Thursday, September 28, 2006

al Queda's looking for a few good martyrs

On the 20-minute tape, al-Masri also called for experts in the fields of "chemistry, physics, electronics, media and all other sciences — especially nuclear scientists and explosives experts" to join his group's holy war against the West.

"We are in dire need of you," he said. "The field of jihad (holy war) can satisfy your scientific ambitions, and the large American bases (in Iraq) are good places to test your unconventional weapons, whether biological or dirty, as they call them." (Houston Chronicle)

Interesting how their recruiting sales pitch sounds so similar to our military's. I mean, "satisfy your scientific ambitions"? With al Queda? Who knew such opportunities existed? Do they also offer scholarships?

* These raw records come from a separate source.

(* ===== verification/Staging.v ===== *)
(** * Staging: the temporary names and the content loop

    The staging area manager of the specification is stages 1 and 2 of
    [build] together with the cleanup of stage 6.  This file proves what
    the names of the temporaries are (lines 59 and 78), where a content
    item is materialised (line 67), and what every run of the content loop
    (lines 64-75) does. *)

From Stdlib Require Import String.
From S2P Require Import Prelude Text Paths Config Layout Attach Effects Build Oracle.

Local Open Scope N_scope.

(** ** Temporary names *)

Lemma digit_not_slash c : is_digit c = true → c ≠ slash.
Proof. intros ?%is_digit_spec. unfold slash. lia. Qed.

Lemma stem_digits_plain stem ds suffix :
  stem ≠ [] → slash ∉ stem → head stem ≠ Some dot → slash ∉ suffix →
  Forall (λ c, is_digit c = true) ds →
  plain_name (stem ++ ds ++ suffix).
Proof.
  intros Hne Hs Hd Hsuf Hds. destruct stem as [|c stem]; [done|].
  assert (c ≠ dot) by naive_solver.
  split_and!; [done| |naive_solver..].
  rewrite !elem_of_app. intros [?|[Hin|?]]; [done| |done].
  rewrite Forall_forall in Hds. by apply Hds, digit_not_slash in Hin.
Qed.

Lemma temp_dir_name_plain env : plain_name (temp_dir_stem ++ fmt_u32 (env_pid env)).
Proof.
  rewrite <-(app_nil_r (fmt_u32 _)).
  apply stem_digits_plain; try done; [by apply (bool_decide_unpack _)|set_solver|].
  apply fmt_u32_digits.
Qed.

Lemma temp_dmg_name_plain env :
  plain_name (temp_dmg_stem ++ fmt_u32 (env_pid env) ++ dmg_ext).
Proof.
  apply stem_digits_plain; try done; try (by apply (bool_decide_unpack _)).
  apply fmt_u32_digits.
Qed.

(** The staging directory is a direct child of the temporary directory. *)
Lemma temp_dir_parent env : parent (temp_dir env) = Some (normalize (env_temp_dir env)).
Proof. apply parent_join, temp_dir_name_plain. Qed.

Lemma temp_dir_file_name env :
  file_name (temp_dir env) = Some (temp_dir_stem ++ fmt_u32 (env_pid env)).
Proof. apply file_name_join, temp_dir_name_plain. Qed.

(** Its text ends in a digit. *)
Lemma temp_dir_last env : ∃ d, last (temp_dir env) = Some d ∧ is_digit d = true.
Proof.
  destruct (join_plain (env_temp_dir env) _ (temp_dir_name_plain env)) as (b & Hb & _).
  unfold temp_dir. rewrite Hb.
  pose proof (fmt_u32_digits (env_pid env)) as Hds.
  pose proof (fmt_u32_nonempty (env_pid env)) as Hne.
  destruct (fmt_u32 (env_pid env)) as [|d ds] using rev_ind; [done|].
  apply Forall_app in Hds as [_ [Hd _]%Forall_cons_iff].
  exists d. by rewrite !app_assoc, last_snoc.
Qed.

(** So it has no trailing separator. *)
Lemma temp_dir_normal env : normalize (temp_dir env) = temp_dir env.
Proof.
  destruct (temp_dir_last env) as (d & Hl & Hd).
  apply (normalize_fixed _ d); [done|by apply digit_not_slash|].
  apply is_digit_spec in Hd. unfold dot. lia.
Qed.

(** The writable image of a build: a sibling of the staging directory. *)
Definition temp_dmg_path (env : Env) : path :=
  temp_dmg_in env (normalize (env_temp_dir env)).

Lemma temp_dmg_file_name env :
  file_name (temp_dmg_path env) = Some (temp_dmg_stem ++ fmt_u32 (env_pid env) ++ dmg_ext).
Proof. apply file_name_join, temp_dmg_name_plain. Qed.

Lemma temp_dmg_ne_temp_dir env : temp_dmg_path env ≠ temp_dir env.
Proof.
  intros E. apply (f_equal file_name) in E.
  rewrite temp_dmg_file_name, temp_dir_file_name in E. by simplify_eq.
Qed.

(** Builds that share the temporary directory
    of the system but run in different processes use different staging
    directories and different writable images: the names determine the
    process id. *)
Theorem temp_names_injective env1 env2 :
  env_temp_dir env1 = env_temp_dir env2 →
  temp_dir env1 = temp_dir env2 ∨ temp_dmg_path env1 = temp_dmg_path env2 →
  env_pid env1 = env_pid env2.
Proof.
  intros Ht [E|E]; apply fmt_u32_inj.
  - unfold temp_dir in E. rewrite Ht in E.
    apply join_inj in E; [|apply temp_dir_name_plain..]. by simplify_list_eq.
  - unfold temp_dmg_path, temp_dmg_in in E. rewrite Ht in E.
    apply join_inj in E; [|apply temp_dmg_name_plain..]. by simplify_list_eq.
Qed.

(** ** Destinations *)

(** The destination of an item without name override: the staging
    directory, a separator, the display name. *)
Lemma dest_path_inside env item :
  c_name item = None → dest_path env item = temp_dir env ++ slash :: item_name item.
Proof.
  intros Hn%item_name_plain%plain_name_relative.
  destruct (temp_dir_last env) as (d & Hl & Hd%digit_not_slash).
  by apply (join_below _ d).
Qed.

(** An item without name override is materialised
    directly under the staging directory, under its display name. *)
Theorem dest_path_child env item :
  c_name item = None →
  parent (dest_path env item) = Some (temp_dir env)
  ∧ file_name (dest_path env item) = Some (item_name item).
Proof.
  intros Hn%item_name_plain. unfold dest_path.
  by rewrite parent_join, file_name_join, temp_dir_normal.
Qed.

(** The writable image is not the destination of an item: the
    destination is a child of the staging directory and the image a
    sibling of it. *)
Lemma dest_path_ne_temp_dmg env item :
  c_name item = None → dest_path env item ≠ temp_dmg_path env.
Proof.
  intros Hn E. destruct (dest_path_child env item Hn) as [Hp _]. rewrite E in Hp.
  unfold temp_dmg_path, temp_dmg_in in Hp.
  rewrite parent_join, normalize_idemp in Hp by apply temp_dmg_name_plain.
  pose proof (parent_shorter _ _ (temp_dir_parent env)) as Hlt.
  injection Hp as Hp. rewrite Hp in Hlt. lia.
Qed.

(** A name override that is an absolute path is the destination as it
    is. *)
Lemma dest_path_absolute_override env item n :
  c_name item = Some n → is_absolute n = true → dest_path env item = n.
Proof.
  intros Hn Habs. unfold dest_path. rewrite (item_name_override item n) by done.
  by apply join_absolute.
Qed.

(** ** The content loop *)

(** The commands the loop issues for one item. *)
Definition staging_call (env : Env) (item : DmgContent) : list Call :=
  if decide (c_type item = type_file) then
    [MkCall (Status (cp_command (c_path item) (dest_path env item)))]
  else if decide (c_type item = type_link) then
    [MkCall (Symlink (c_path item) (dest_path env item))]
  else [].

(** The commands of a loop that runs to its end. *)
Definition staging_calls (env : Env) (items : list DmgContent) : list Call :=
  items ≫= staging_call env.

(** A step of the loop: a [cp] or a symbolic link. *)
Definition is_staging_obs (o : Obs) : bool :=
  match o with
  | MkObs c _ =>
      match c with
      | Status cmd => bool_decide (program cmd = cp)
      | Symlink _ _ => true
      | _ => false
      end
  end.

(** Every [cp] of the trace was started and exited with status zero. *)
Definition copies_succeeded (tr : trace) : Prop :=
  Forall (λ o, is_Some (obs_command o) → obs_succeeded o = true) tr.

(** What holds of every run of the loop over [items]. *)
Definition staging_post (env : Env) (items : list DmgContent)
    (tr : trace) (r : Outcome (Result unit Error)) : Prop :=
  calls tr `prefix_of` staging_calls env items
  ∧ Forall (λ o, is_staging_obs o = true) tr
  ∧ match r with
    | Done (Ok _) => calls tr = staging_calls env items ∧ copies_succeeded tr
    | Done (Err (CopyFailed src)) =>
        (∃ item, item ∈ items ∧ c_type item = type_file ∧ src = c_path item)
        ∧ ¬ copies_succeeded tr
    | Done (Err (Io _)) => ¬ copies_succeeded tr
    | _ => False
    end.

(** What holds of every run of the loop body on [item]. *)
Definition stage_item_post (env : Env) (item : DmgContent)
    (tr : trace) (r : Outcome (Result unit Error)) : Prop :=
  calls tr = staging_call env item
  ∧ Forall (λ o, is_staging_obs o = true) tr
  ∧ match r with
    | Done (Ok _) => copies_succeeded tr
    | Done (Err (CopyFailed src)) =>
        (c_type item = type_file ∧ src = c_path item) ∧ ¬ copies_succeeded tr
    | Done (Err (Io _)) => ¬ copies_succeeded tr
    | _ => False
    end.

#[global] Arguments staging_post : simpl never.
#[global] Arguments stage_item_post : simpl never.

Lemma copies_succeeded_other o : obs_command o = None → copies_succeeded [o].
Proof. intros Ho. repeat constructor. rewrite Ho. by intros [??]. Qed.

Lemma copies_succeeded_status cmd s :
  negb (success s) = false → copies_succeeded [MkObs (Status cmd) (Ok s)].
Proof. intros Hs%negb_false_iff. repeat constructor. simpl. by rewrite Hs. Qed.

Lemma copies_failed_spawn cmd e : ¬ copies_succeeded [MkObs (Status cmd) (Err e)].
Proof. intros [Hs _]%Forall_cons_iff. by specialize (Hs (mk_is_Some _ _ eq_refl)). Qed.

Lemma copies_failed_status cmd s :
  negb (success s) = true → ¬ copies_succeeded [MkObs (Status cmd) (Ok s)].
Proof.
  intros Hs%negb_true_iff [Ho _]%Forall_cons_iff.
  specialize (Ho (mk_is_Some _ _ eq_refl)). simpl in Ho. congruence.
Qed.

Lemma copies_succeeded_app tr1 tr2 :
  copies_succeeded (tr1 ++ tr2) ↔ copies_succeeded tr1 ∧ copies_succeeded tr2.
Proof. apply Forall_app. Qed.

Lemma stage_item_spec env item : wp (stage_item env item) (stage_item_post env item).
Proof.
  unfold stage_item, stage_item_post, staging_call.
  destruct (decide (c_type item = type_file)) as [Hf|Hf];
    [|destruct (decide (c_type item = type_link)) as [Hl|Hl]];
    wp_run; split_and!;
    auto using copies_succeeded_other, copies_succeeded_status,
      copies_failed_spawn, copies_failed_status;
    by repeat constructor.
Qed.

Lemma staging_post_nil env : staging_post env [] [] (Done (Ok ())).
Proof. unfold staging_post, copies_succeeded. split_and!; by try constructor. Qed.

Lemma staging_post_cons env item items tr1 tr2 r :
  stage_item_post env item tr1 (Done (Ok ())) →
  staging_post env items tr2 r →
  staging_post env (item :: items) (tr1 ++ tr2) r.
Proof.
  intros (Hc & Hs & Hok) (Hpre & Hall & Hr). unfold staging_post, staging_calls.
  rewrite calls_app, Hc, bind_cons. split_and!.
  - by apply prefix_app.
  - by apply Forall_app.
  - destruct r as [[[]|[]]|]; try done; rewrite copies_succeeded_app.
    + destruct Hr as [-> ?]. done.
    + tauto.
    + destruct Hr as [(i & ? & ? & ?) ?]. split; [exists i; set_solver|tauto].
Qed.

Lemma staging_post_stop env item items tr e :
  stage_item_post env item tr (Done (Err e)) →
  staging_post env (item :: items) tr (Done (Err e)).
Proof.
  intros (Hc & Hs & He). unfold staging_post, staging_calls. rewrite Hc, bind_cons.
  split_and!; [by apply prefix_app_r|done|].
  destruct e; try done. destruct He as [[? ->] ?]. split; [|done]. exists item. set_solver.
Qed.

Lemma stage_contents_spec env items :
  wp (stage_contents env items) (staging_post env items).
Proof.
  induction items as [|item items IH]; [apply staging_post_nil|].
  cbn [stage_contents].
  apply (wp_try_with (stage_item_post env item)); [apply stage_item_spec|..].
  - intros tr [] Hitem. eapply wp_mono; [|apply IH].
    intros tr' r. by apply staging_post_cons.
  - intros tr e. apply staging_post_stop.
  - by intros tr (_ & _ & ?).
Qed.

(** A loop over items none of which is a file cannot fail. *)
Lemma stage_contents_no_file env items :
  Forall (λ item, c_type item ≠ type_file) items →
  wp (stage_contents env items) (λ _ r, r = Done (Ok ())).
Proof.
  induction 1 as [|item items Hf _ IH]; [done|]. cbn [stage_contents].
  apply wp_try. unfold stage_item. rewrite decide_False by done.
  destruct (decide (c_type item = type_link)); wp_run; by (eapply wp_mono; [|apply IH]).
Qed.

Section loop_theorems.
Context (env : Env) (items : list DmgContent).
Implicit Types (tr : trace) (r : Outcome (Result unit Error)).

(** C32. A content loop that ends without error
    has issued, in declaration order, exactly one [cp -R] per file item and
    one symbolic link per link item, each towards the staging directory
    under the item's display name, and nothing for an item of another type. *)
Theorem stage_contents_complete tr :
  Run (stage_contents env items) tr (Done (Ok ())) →
  calls tr = staging_calls env items.
Proof. intros Hrun. by destruct (Run_wp _ _ _ Hrun _ (stage_contents_spec env items)) as (_ & _ & [? _]). Qed.

(** C22. The content loop ends without error
    exactly when every [cp] it started could be started and exited with
    status zero; the answer of a symbolic link has no influence. *)
Theorem stage_contents_fatal_copy tr r :
  Run (stage_contents env items) tr r →
  r = Done (Ok ()) ↔ copies_succeeded tr.
Proof.
  intros Hrun. destruct (Run_wp _ _ _ Hrun _ (stage_contents_spec env items)) as (_ & _ & Hr).
  destruct r as [[[]|[]]|]; naive_solver.
Qed.

(** The commands of any run of the
    content loop are a prefix of the commands of the complete loop: items
    are handled in declaration order and nothing is issued after the first
    failure. *)
Theorem stage_contents_stops_at_failure tr r :
  Run (stage_contents env items) tr r →
  calls tr `prefix_of` staging_calls env items.
Proof. intros Hrun. by destruct (Run_wp _ _ _ Hrun _ (stage_contents_spec env items)) as (? & _). Qed.

(** The copy error names the source path
    of a file item of the declaration. *)
Theorem stage_contents_copy_error tr src :
  Run (stage_contents env items) tr (Done (Err (CopyFailed src))) →
  ∃ item, item ∈ items ∧ c_type item = type_file ∧ src = c_path item.
Proof. intros Hrun. by destruct (Run_wp _ _ _ Hrun _ (stage_contents_spec env items)) as (_ & _ & [? _]). Qed.

(** When no item is a file, the loop
    ends without error whatever the file system answers: a symbolic link
    that cannot be made is tolerated. *)
Theorem stage_contents_links_tolerated tr r :
  Forall (λ item, c_type item ≠ type_file) items →
  Run (stage_contents env items) tr r →
  r = Done (Ok ()).
Proof. intros Hf Hrun. by apply (Run_wp _ _ _ Hrun _ (stage_contents_no_file env items Hf)). Qed.

End loop_theorems.

(** ** The theorems on concrete inputs *)

Lemma temp_names_injective_witness : env_pid example_env = env_pid example_env.
Proof. apply (temp_names_injective example_env example_env); [done|by left]. Defined.

Lemma dest_path_child_witness :
  let item := {| c_x := 100; c_y := 100; c_type := type_file;
                 c_path := str "build/Example.app"%string; c_name := None |} in
  parent (dest_path example_env item) = Some (temp_dir example_env)
  ∧ file_name (dest_path example_env item) = Some (item_name item).
Proof. intros item. by apply (dest_path_child example_env item). Defined.

Lemma stage_contents_complete_witness :
  calls (run_trace happy (stage_contents example_env (contents example_config)))
  = staging_calls example_env (contents example_config).
Proof. apply stage_contents_complete. exact (run_Run happy _). Defined.

Lemma stage_contents_fatal_copy_witness :
  let m := stage_contents example_env (contents example_config) in
  run_outcome (failing cp (str "-R"%string)) m = Done (Ok ())
  ↔ copies_succeeded (run_trace (failing cp (str "-R"%string)) m).
Proof. intros m. apply (stage_contents_fatal_copy example_env (contents example_config)), run_Run. Defined.

Lemma stage_contents_stops_at_failure_witness :
  let m := stage_contents example_env (contents example_config) in
  calls (run_trace (failing cp (str "-R"%string)) m)
    `prefix_of` staging_calls example_env (contents example_config).
Proof.
  intros m. eapply (stage_contents_stops_at_failure example_env (contents example_config)), run_Run.
Defined.

Lemma stage_contents_copy_error_witness :
  ∃ item, item ∈ contents example_config ∧ c_type item = type_file
          ∧ str "build/Example.app"%string = c_path item.
Proof.
  apply (stage_contents_copy_error example_env (contents example_config)
           (run_trace (failing cp (str "-R"%string)) (stage_contents example_env (contents example_config)))).
  exact (run_Run (failing cp (str "-R"%string)) _).
Defined.

Lemma stage_contents_links_tolerated_witness :
  run_outcome broken_fs (stage_contents example_env link_items) = Done (Ok ()).
Proof.
  apply (stage_contents_links_tolerated example_env link_items
           (run_trace broken_fs (stage_contents example_env link_items))).
  - repeat constructor. by vm_compute.
  - apply run_Run.
Defined.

I wonder if al Queda runs ridiculous recruitment commercials on TV the same way the US Army does. Like, showing an al Queda fighter coming home, and his father proudly commenting on how the son looked him in the eye and shook his hand for the first time.

Or an al Queda terrorist meeting up with a bunch of his pals and explaining how he's been working with explosives. Then the friends ask, "Wait, couldn't you have done that here?" and the terrorist flashes back to how he helped make bombs for suicide bombers. Then he shakes his head and says, "No. Not really."

Or like that one really stupid commercial that used to air years ago, where the guy faces off against a bad CGI dragon, pulls out a sword, and is magically transformed into a marine. Only in al Queda's case, I guess instead of a longsword, it would be a scimitar, and instead of a dragon, it would be a bad Jewish caricature.

Anyway, instead of opening military bases in Iraq, we should think about opening labs. Not ones that would give them access to anything dangerous, mind you. Nothing involving deadly diseases or fissionable materials. But something that will allow Iraqis with scientific ambitions to focus them on something other than killing Americans.

Like diet soda. I mean, seriously, it's 2006. Fifty years ago, people thought we'd have jet packs and moon cities by now. Shouldn't we at least have a diet soda that tastes exactly like a regular one? Let's let all these Iraqi Einsteins help out with that.

2 comments:

Anonymous said...

That Coke Zero stuff is pretty close; as a sedentary, overweight customer service drone that stuff is pretty much my bread and butter.

Anonymous said...

The aspartane sweetener will fry your thyroid. . . at least it did mine.